The answer must consist of every line from the entries below that contains the word "digits".

((

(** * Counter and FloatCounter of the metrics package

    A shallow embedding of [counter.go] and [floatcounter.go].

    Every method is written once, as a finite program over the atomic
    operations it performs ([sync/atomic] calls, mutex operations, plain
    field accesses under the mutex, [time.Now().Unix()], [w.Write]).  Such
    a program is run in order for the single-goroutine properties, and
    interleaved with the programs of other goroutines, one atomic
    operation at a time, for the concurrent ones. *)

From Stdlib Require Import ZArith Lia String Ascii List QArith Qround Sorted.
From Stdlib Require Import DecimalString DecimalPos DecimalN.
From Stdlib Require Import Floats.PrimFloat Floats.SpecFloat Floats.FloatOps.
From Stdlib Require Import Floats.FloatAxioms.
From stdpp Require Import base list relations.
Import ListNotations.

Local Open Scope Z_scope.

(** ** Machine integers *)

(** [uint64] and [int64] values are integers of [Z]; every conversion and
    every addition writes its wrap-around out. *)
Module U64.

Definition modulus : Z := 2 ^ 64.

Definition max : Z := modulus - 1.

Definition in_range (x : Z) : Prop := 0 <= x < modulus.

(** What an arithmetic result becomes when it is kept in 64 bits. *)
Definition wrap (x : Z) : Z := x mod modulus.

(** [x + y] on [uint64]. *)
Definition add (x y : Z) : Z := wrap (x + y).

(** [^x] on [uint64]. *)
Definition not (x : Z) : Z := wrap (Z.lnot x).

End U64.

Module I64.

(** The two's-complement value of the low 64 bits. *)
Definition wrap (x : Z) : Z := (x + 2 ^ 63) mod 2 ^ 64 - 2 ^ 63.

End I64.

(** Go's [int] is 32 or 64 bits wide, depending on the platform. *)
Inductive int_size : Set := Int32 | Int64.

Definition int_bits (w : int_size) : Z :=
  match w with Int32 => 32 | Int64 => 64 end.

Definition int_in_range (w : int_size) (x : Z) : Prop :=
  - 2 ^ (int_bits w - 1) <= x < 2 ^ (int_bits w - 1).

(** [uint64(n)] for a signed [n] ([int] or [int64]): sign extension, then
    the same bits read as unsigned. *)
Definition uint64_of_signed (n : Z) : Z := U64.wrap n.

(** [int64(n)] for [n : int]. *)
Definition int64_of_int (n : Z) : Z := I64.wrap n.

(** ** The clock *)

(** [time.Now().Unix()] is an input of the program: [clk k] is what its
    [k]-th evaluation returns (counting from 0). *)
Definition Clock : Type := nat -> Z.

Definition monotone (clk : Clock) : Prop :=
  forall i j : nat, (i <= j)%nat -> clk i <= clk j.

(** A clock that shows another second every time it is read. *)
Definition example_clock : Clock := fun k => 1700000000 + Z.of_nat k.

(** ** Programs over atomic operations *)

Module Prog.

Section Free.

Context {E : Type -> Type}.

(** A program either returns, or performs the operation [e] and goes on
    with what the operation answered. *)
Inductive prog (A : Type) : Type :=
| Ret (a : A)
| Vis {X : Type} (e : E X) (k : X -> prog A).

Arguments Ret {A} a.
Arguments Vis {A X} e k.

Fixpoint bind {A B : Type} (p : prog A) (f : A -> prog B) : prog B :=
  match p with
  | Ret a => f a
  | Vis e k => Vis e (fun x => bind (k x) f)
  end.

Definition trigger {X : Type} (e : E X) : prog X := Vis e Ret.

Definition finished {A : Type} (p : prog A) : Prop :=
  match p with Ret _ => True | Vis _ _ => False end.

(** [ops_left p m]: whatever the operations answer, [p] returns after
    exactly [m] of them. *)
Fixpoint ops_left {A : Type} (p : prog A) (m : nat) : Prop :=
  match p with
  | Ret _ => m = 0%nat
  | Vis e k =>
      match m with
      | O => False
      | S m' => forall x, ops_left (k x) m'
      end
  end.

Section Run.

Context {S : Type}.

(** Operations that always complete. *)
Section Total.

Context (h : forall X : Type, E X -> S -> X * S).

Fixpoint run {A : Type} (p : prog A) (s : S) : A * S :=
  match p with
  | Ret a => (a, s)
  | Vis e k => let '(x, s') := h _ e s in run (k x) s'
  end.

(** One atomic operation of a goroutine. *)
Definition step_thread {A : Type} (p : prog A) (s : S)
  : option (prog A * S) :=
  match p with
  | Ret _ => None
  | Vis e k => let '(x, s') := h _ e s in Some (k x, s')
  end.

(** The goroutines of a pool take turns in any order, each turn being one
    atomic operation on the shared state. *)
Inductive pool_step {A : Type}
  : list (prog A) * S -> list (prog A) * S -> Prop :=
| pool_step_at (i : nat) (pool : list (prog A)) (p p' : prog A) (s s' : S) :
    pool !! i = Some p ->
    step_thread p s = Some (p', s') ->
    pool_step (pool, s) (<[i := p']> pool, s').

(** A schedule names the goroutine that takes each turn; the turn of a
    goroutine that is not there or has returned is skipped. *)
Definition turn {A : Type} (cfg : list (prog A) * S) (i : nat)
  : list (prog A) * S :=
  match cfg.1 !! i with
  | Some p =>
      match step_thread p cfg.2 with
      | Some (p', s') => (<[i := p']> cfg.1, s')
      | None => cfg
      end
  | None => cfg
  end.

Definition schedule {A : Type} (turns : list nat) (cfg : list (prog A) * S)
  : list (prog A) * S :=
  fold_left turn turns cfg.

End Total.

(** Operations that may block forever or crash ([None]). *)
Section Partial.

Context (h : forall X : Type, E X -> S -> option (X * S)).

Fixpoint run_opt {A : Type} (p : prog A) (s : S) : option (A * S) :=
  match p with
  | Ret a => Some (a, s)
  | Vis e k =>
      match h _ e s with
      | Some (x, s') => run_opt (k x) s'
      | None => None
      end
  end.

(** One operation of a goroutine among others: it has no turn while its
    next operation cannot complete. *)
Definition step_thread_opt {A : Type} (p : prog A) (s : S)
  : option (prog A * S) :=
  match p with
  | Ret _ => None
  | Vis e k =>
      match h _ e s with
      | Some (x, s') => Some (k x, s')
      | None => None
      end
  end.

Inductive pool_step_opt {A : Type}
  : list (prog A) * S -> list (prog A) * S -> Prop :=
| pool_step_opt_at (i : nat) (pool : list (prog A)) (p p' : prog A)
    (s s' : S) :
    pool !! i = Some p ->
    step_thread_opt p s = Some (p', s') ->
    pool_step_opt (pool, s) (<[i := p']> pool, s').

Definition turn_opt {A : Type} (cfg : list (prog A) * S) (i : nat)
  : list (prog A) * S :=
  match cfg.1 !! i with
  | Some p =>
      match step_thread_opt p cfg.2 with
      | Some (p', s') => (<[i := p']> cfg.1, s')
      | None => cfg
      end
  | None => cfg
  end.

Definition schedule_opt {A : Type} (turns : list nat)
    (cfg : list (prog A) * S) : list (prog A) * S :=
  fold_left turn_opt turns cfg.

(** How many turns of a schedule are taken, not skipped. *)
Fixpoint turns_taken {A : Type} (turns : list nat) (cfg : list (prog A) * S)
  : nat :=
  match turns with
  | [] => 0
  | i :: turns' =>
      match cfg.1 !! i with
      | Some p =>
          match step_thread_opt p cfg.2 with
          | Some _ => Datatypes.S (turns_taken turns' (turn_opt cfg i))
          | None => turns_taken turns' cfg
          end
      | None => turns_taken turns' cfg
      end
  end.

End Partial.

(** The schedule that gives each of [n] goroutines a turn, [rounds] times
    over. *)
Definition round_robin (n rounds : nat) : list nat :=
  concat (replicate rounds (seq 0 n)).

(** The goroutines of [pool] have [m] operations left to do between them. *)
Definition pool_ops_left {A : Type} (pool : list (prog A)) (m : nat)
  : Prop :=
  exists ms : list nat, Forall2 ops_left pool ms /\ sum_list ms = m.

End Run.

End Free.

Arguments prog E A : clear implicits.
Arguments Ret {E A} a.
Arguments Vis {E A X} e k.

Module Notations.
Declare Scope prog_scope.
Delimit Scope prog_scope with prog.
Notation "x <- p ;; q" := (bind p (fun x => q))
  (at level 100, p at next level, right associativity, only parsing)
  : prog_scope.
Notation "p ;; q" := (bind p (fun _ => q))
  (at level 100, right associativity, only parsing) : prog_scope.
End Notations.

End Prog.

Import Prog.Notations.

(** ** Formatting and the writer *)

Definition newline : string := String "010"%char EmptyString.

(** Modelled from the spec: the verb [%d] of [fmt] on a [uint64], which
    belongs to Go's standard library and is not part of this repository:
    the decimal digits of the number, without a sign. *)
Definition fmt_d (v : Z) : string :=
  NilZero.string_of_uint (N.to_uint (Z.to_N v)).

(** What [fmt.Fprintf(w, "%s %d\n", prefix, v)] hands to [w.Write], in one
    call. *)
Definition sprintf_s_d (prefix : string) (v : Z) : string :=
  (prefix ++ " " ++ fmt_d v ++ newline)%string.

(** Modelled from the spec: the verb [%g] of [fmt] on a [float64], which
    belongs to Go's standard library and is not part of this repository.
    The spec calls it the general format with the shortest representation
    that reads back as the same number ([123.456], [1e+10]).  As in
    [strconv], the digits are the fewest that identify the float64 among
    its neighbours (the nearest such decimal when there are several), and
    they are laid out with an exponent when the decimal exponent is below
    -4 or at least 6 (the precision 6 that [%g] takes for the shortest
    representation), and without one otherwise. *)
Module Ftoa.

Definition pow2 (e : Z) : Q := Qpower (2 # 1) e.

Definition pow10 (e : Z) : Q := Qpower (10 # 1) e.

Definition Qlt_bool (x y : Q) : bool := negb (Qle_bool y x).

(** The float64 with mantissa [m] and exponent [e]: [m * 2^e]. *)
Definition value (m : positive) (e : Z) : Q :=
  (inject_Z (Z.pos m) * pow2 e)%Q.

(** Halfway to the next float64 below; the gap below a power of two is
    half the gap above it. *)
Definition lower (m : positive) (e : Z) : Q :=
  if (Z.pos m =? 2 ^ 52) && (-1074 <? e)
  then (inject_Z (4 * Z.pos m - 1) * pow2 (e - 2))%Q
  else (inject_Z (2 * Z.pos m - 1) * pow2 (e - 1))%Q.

))
((

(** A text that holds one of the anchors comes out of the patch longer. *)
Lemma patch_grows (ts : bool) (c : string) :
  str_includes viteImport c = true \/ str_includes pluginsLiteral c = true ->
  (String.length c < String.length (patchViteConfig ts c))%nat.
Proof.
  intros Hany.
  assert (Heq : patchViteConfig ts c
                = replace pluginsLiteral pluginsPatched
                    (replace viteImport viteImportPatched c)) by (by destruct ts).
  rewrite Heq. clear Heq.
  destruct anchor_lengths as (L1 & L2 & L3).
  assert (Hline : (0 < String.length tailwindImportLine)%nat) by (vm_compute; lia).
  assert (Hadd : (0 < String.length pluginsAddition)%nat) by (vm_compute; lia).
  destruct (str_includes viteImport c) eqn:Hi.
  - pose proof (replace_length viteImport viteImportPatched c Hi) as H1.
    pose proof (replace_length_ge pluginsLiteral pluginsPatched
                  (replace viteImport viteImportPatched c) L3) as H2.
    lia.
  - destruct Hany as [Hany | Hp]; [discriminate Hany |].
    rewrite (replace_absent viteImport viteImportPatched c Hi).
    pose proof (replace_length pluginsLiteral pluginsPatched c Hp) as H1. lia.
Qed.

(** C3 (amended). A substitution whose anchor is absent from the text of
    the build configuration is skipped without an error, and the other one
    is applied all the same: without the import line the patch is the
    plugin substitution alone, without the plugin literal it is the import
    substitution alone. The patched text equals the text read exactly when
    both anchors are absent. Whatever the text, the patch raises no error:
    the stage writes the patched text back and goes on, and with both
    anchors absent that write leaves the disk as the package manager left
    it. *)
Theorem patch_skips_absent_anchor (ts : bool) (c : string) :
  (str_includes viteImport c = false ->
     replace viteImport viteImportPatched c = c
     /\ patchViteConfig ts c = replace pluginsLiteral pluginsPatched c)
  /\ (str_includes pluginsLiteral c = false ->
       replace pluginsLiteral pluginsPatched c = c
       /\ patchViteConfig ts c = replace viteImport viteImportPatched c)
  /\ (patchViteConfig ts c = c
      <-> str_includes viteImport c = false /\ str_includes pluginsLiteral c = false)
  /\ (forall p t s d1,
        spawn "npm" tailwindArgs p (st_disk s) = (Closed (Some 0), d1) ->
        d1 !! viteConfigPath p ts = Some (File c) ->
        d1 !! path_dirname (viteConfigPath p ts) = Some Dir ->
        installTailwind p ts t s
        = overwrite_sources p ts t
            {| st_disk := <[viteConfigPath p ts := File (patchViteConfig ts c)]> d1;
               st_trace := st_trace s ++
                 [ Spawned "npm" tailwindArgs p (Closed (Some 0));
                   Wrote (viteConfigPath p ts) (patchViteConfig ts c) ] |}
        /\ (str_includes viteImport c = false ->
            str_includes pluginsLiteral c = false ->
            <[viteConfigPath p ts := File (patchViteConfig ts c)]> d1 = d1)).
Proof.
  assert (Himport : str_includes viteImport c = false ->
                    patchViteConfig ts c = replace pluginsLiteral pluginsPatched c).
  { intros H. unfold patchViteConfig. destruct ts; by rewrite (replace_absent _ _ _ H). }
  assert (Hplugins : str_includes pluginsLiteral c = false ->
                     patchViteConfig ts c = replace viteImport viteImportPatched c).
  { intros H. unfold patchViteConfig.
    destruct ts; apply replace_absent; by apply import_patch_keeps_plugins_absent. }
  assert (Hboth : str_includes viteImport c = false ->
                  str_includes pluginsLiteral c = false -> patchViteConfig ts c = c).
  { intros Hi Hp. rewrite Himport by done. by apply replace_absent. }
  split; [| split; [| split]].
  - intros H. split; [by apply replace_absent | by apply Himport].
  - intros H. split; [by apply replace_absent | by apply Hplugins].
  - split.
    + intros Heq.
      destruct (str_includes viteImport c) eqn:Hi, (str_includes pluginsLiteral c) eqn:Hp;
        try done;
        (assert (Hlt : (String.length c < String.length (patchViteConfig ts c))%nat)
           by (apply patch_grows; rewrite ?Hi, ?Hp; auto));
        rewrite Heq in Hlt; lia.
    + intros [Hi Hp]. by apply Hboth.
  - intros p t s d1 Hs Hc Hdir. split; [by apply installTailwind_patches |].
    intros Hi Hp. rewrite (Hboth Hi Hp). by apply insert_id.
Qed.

))

Result for this task:
    the decimal digits of the number, without a sign. *)
    [strconv], the digits are the fewest that identify the float64 among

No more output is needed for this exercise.